The Busch-Everett Oil Company may, however, elect to retain its naked ownership of the interests inherited by Robert and John, and acquired by it through mesne conveyances, and James Cox will retain his ownership of the interest inherited by him from his father.

It will be seen that, with respect to the demand in reconvention and the call in warranty of the Busch-Everett Oil Company, a somewhat complicated situation is presented which the record does not enable us to disentangle. We have therefore concluded to adjudicate upon the rights of the plaintiffs as above indicated, and to remand the case for such further proceedings as the parties may see fit to take, reserving to the Busch-Everett Oil Company the right to retain such possession as it now has until the matter of its demand for compensation for improvements shall have been determined.

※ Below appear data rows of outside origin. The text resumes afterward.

Lemma uncoloured_mono s s' : dom s ⊆ dom s' → (uncoloured s' <= uncoloured s)%nat.
Proof. intros H. unfold uncoloured. apply (subseteq_size (C := gset string)). set_solver. Qed.

Lemma uncoloured_push state node :
  node ∈ U → state !! node = None → (uncoloured (<[node := 1%Z]> state) < uncoloured state)%nat.
Proof.
  intros Hu Hn. unfold uncoloured. apply (subset_size (C := gset string)).
  apply not_elem_of_dom in Hn. rewrite dom_insert. set_solver.
Qed.

Lemma visitTargets_fuel fuel node targets state :
  (∀ state node, node ∈ U → colouring state → (uncoloured state < fuel)%nat →
     is_Some (visit fuel edges state node)) →
  colouring state → (uncoloured state < fuel)%nat → (∀ t, t ∈ targets → t ∈ U) →
  is_Some (visitTargets (visit fuel edges) node targets state).
Proof.
  intros Hv. revert state. induction targets as [|t targets IH]; intros state Hc Hm Ht; cbn; [by eauto|].
  destruct (Hv state t) as [[b s1] E]; [set_solver|done..|]. rewrite E.
  pose proof (visit_correct fuel _ _ _ _ E Hc) as Hx. destruct b; [by eauto|].
  destruct Hx as [Hx _]. apply IH; [apply Hx| |set_solver].
  pose proof (uncoloured_mono _ _ (ex_dom _ _ Hx)). lia.
Qed.

Lemma visit_fuel fuel state node :
  node ∈ U → colouring state → (uncoloured state < fuel)%nat →
  is_Some (visit fuel edges state node).
Proof.
  revert state node. induction fuel as [|fuel IH]; intros state node Hu Hc Hm; [lia|]. cbn.
  destruct (_ =? 1) eqn:E1; [by eauto|]. destruct (_ =? 2) eqn:E2; [by eauto|].
  pose proof (white_None _ _ Hc E1 E2) as Hn. pose proof (uncoloured_push _ _ Hu Hn).
  apply visitTargets_fuel; [done|by apply colouring_push|lia|].
  intros t Ht. by eapply U_closed, edge_targets.
Qed.

Lemma visitAll_spec fuel nodes state :
  colouring state → (∀ x, state !! x ≠ Some 1) → (∀ x, x ∈ nodes → x ∈ U) →
  (uncoloured state < fuel)%nat →
  ∃ b, visitAll fuel edges state nodes = Some b ∧
    if b then cyclic else ∀ x, x ∈ nodes → safe x.
Proof.
  revert state. induction nodes as [|n nodes IH]; intros state Hc Hs Hu Hm; cbn.
  - exists false. split; [done|]. set_solver.
  - destruct (visit_fuel fuel state n) as [[b s1] E]; [set_solver|done..|]. rewrite E.
    pose proof (visit_correct fuel _ _ _ _ E Hc) as Hx. destruct b.
    + exists true. split; [done|]. apply Hx. intros x Hx1. by destruct (Hs x).
    + destruct Hx as [Hx Hn]. destruct (IH s1) as (b & -> & Hb).
      * apply Hx.
      * intros x Hx1. by apply (ex_stack _ _ Hx), Hs in Hx1.
      * set_solver.
      * pose proof (uncoloured_mono _ _ (ex_dom _ _ Hx)). lia.
      * exists b. split; [done|]. destruct b; [done|].
        intros x [->|?]%elem_of_cons; [|by apply Hb].
        by apply (finished_safe _ (ex_colouring _ _ Hx)).
Qed.
End Cycles.

Lemma graphNodes_closed edges x y : edge edges x y → x ∈ graphNodes edges ∧ y ∈ graphNodes edges.
Proof.
  intros (ts & Hx & Hy). unfold graphNodes. rewrite !elem_of_union. split.
  - left. apply elem_of_dom. eauto.
  - right. rewrite elem_of_list_to_set. apply list_elem_of_In, List.in_concat.
    exists ts. split; [|by apply list_elem_of_In]. apply list_elem_of_In, list_elem_of_fmap.
    exists (x, ts). split; [done|]. by apply elem_of_map_to_list.
Qed.

(** The search decides whether the graph has a cycle, whatever the order of
    the adjacency lists. *)
Lemma hasCycleIn_spec edges : hasCycleIn edges = true ↔ cyclic edges.
Proof.
  unfold hasCycleIn.
  destruct (visitAll_spec edges (graphNodes edges)
    (fun x y _ H => proj2 (graphNodes_closed edges x y H))
    (S (S (size (graphNodes edges)))) (sort_strings (map_to_list edges).*1) ∅) as (b & -> & Hb).
  - split; intros x; [intros c|]; by rewrite lookup_empty.
  - intros x. by rewrite lookup_empty.
  - intros x. rewrite elem_of_sort_strings, list_elem_of_fmap.
    intros ([y ts] & -> & Hy%elem_of_map_to_list). unfold graphNodes.
    apply elem_of_union. left. apply elem_of_dom. eauto.
  - unfold uncoloured. rewrite dom_empty_L, difference_empty_L. lia.
  - cbn. destruct b; [done|]. split; [done|]. intros (x & Hx). exfalso.
    apply (safe_no_cycle edges x); [|done]. apply Hb.
    assert (∃ y, edge edges x y) as (y & ts & Hts & _).
    { inversion Hx; eauto. }
    rewrite elem_of_sort_strings, list_elem_of_fmap. exists (x, ts). split; [done|].
    by apply elem_of_map_to_list.
Qed.

(** ** The edges of a store *)

(** A committed edge or a reserved one. *)
Definition chain_edge (definitions : gmap string LineChainDefinition)
    (attempts : gmap string LineChainAttempt) (x y : string) : Prop :=
  (∃ d, definitions !! x = Some d ∧ ldTargetLineUUID d = y ∧ y ≠ "") ∨
  (∃ k a, attempts !! k = Some a ∧ applying a = true ∧ laSourceLineUUID a = x ∧
     laCandidateTargetLineUUID a = y).

Lemma edge_addEdge edges s t x y : edge (addEdge edges s t) x y ↔ edge edges x y ∨ (x = s ∧ y = t).
Proof.
  unfold edge, addEdge. destruct (decide (s = x)) as [->|Hne].
  - rewrite lookup_insert_eq. split.
    + intros (ts & [= <-] & Hy). apply elem_of_app in Hy as [Hy|Hy%list_elem_of_singleton]; [left|by right].
      destruct (edges !! x) as [ts|]; cbn in Hy; [by eauto|set_solver].
    + intros [(ts & Hx & Hy)|[_ ->]]; eexists; (split; [done|]); apply elem_of_app;
        [left; by rewrite Hx|right; by apply list_elem_of_singleton].
  - rewrite lookup_insert_ne by done. split; [by left|]. intros [?|[-> _]]; done.
Qed.

Lemma edge_fold {A} (f : A → option (string * string)) (l : list A) edges x y :
  edge (foldl (fun edges z => match f z with Some (s, t) => addEdge edges s t | None => edges end) edges l) x y ↔
  edge edges x y ∨ ∃ z, z ∈ l ∧ f z = Some (x, y).
Proof.
  revert edges. induction l as [|z l IH]; intros edges; cbn; [set_solver|].
  rewrite IH. destruct (f z) as [[s t]|] eqn:E; [rewrite edge_addEdge|];
    setoid_rewrite elem_of_cons; naive_solver.
Qed.

Definition def_edge (z : string * LineChainDefinition) : option (string * string) :=
  if negb (ldTargetLineUUID z.2 =?? "") then Some (z.1, ldTargetLineUUID z.2) else None.
Definition att_edge (z : string * LineChainAttempt) : option (string * string) :=
  if applying z.2 then Some (laSourceLineUUID z.2, laCandidateTargetLineUUID z.2) else None.

Lemma foldl_ext_fun {A B} (f g : A → B → A) l a :
  (∀ a b, f a b = g a b) → foldl f a l = foldl g a l.
Proof. intros H. revert a. induction l as [|b l IH]; intros a; cbn; [done|]. by rewrite H. Qed.

Lemma edge_chainEdges ds atts x y :
  edge (chainEdges ds atts) x y ↔
  (∃ z, z ∈ ds ∧ def_edge z = Some (x, y)) ∨ (∃ z, z ∈ atts ∧ att_edge z = Some (x, y)).
Proof.
  unfold chainEdges.
  erewrite (foldl_ext_fun _ _ atts) by
    (intros e [k a]; instantiate (1 := fun e z => match att_edge z with
       Some (s, t) => addEdge e s t | None => e end); unfold att_edge; cbn; by destruct (applying a)).
  erewrite (foldl_ext_fun _ _ ds) by
    (intros e [k d]; instantiate (1 := fun e z => match def_edge z with
       Some (s, t) => addEdge e s t | None => e end); unfold def_edge; cbn; by destruct (negb _)).
  rewrite !edge_fold. enough (¬ edge ∅ x y) by naive_solver. by intros (ts & ? & _).
Qed.

Lemma edge_chain definitions attempts ds atts x y :
  ds ≡ₚ map_to_list definitions → atts ≡ₚ map_to_list attempts →
  edge (chainEdges ds atts) x y ↔ chain_edge definitions attempts x y.
Proof.
  intros Hd Ha. rewrite edge_chainEdges. setoid_rewrite Hd. setoid_rewrite Ha. unfold chain_edge.
  apply Morphisms_Prop.or_iff_morphism; split.
  - intros ([k d] & Hk%elem_of_map_to_list & He). unfold def_edge in He. cbn in He.
    case_bool_decide; simplify_eq/=. eauto.
  - intros (d & Hk & Ht & Hne). exists (x, d). rewrite elem_of_map_to_list. split; [done|].
    unfold def_edge. cbn. rewrite bool_decide_eq_false_2 by congruence. cbn. by rewrite Ht.
  - intros ([k a] & Hk%elem_of_map_to_list & He). unfold att_edge in He. cbn in He.
    destruct (applying a) eqn:E; simplify_eq. eauto 10.
  - intros (k & a & Hk & Hap & Hs & Ht). exists (k, a). rewrite elem_of_map_to_list. split; [done|].
    unfold att_edge. cbn. by rewrite Hap, Hs, Ht.
Qed.

Definition acyclic definitions attempts : Prop := ∀ x, ¬ tc (chain_edge definitions attempts) x x.

Lemma tc_mono (R S : string → string → Prop) x y : (∀ x y, R x y → S x y) → tc R x y → tc S x y.
Proof. intros H. induction 1; [by apply tc_once, H|eapply tc_l; eauto]. Qed.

It is therefore ordered, adjudged, and decreed that the judgment appealed from be annulled, avoided, and reversed, and that there now be judgment in favor of plaintiffs; Mrs. Martha A. Cox and Mrs. Lula M. Allen, wife of Milton Allen, and against the defendants before the court, annulling and avoiding and declaring of no effect the instruments executed by John A. Cox, Sr., of date February 15, 1902, purporting to convey the land here in dispute to James W. Cox and Robert H. Cox, respectively; decreeing said Mrs. Martha A. Cox to be the owner of an undivided one-half interest in said land, to wit, the S. W. % of section 29, township 22, range 15 west, in the parish of Caddo, and to be the usufructuary of an undivided three-fifths of the remaining undivided one-half of said land, and to be entitled to possession of said undivided eight-tenths interest, without prejudice, however, for the present, and until the claims of the defendant, the Busch-Everett Oil Company, for improvements placed upon said land shall have been determined and satisfied, to the possession which said company now en*829joys of the west half of said quarter section. It is further ordered and adjudged that there be judgment in favor of said Mrs. Lula M. Allen, wife of Milton Allen, and against said defendants, decreeing her to be the owner of an undivided one-fifth of an undivided one-half of said quarter section of land, subject to the usufruct of said Mrs. Martha A. Cos, and subject, as hereinbefore decreed, to the possession enjoyed by the Busch-Everett Oil Company. It is further decreed that this case be remanded to the district court for further inquiry into, and adjudication upon, the rights of the parties with respect to the demand in reconvention of said Busch-Everett Oil Company and the call in warranty of said company and of the Vivian Mercantile Company. It is further decreed that, as between plaintiffs and defendants, defendants pay all costs incurred up to date, and that, as between the defendants, inter sese, the question of their liability for such costs, respectively, awaits the further decision of the court.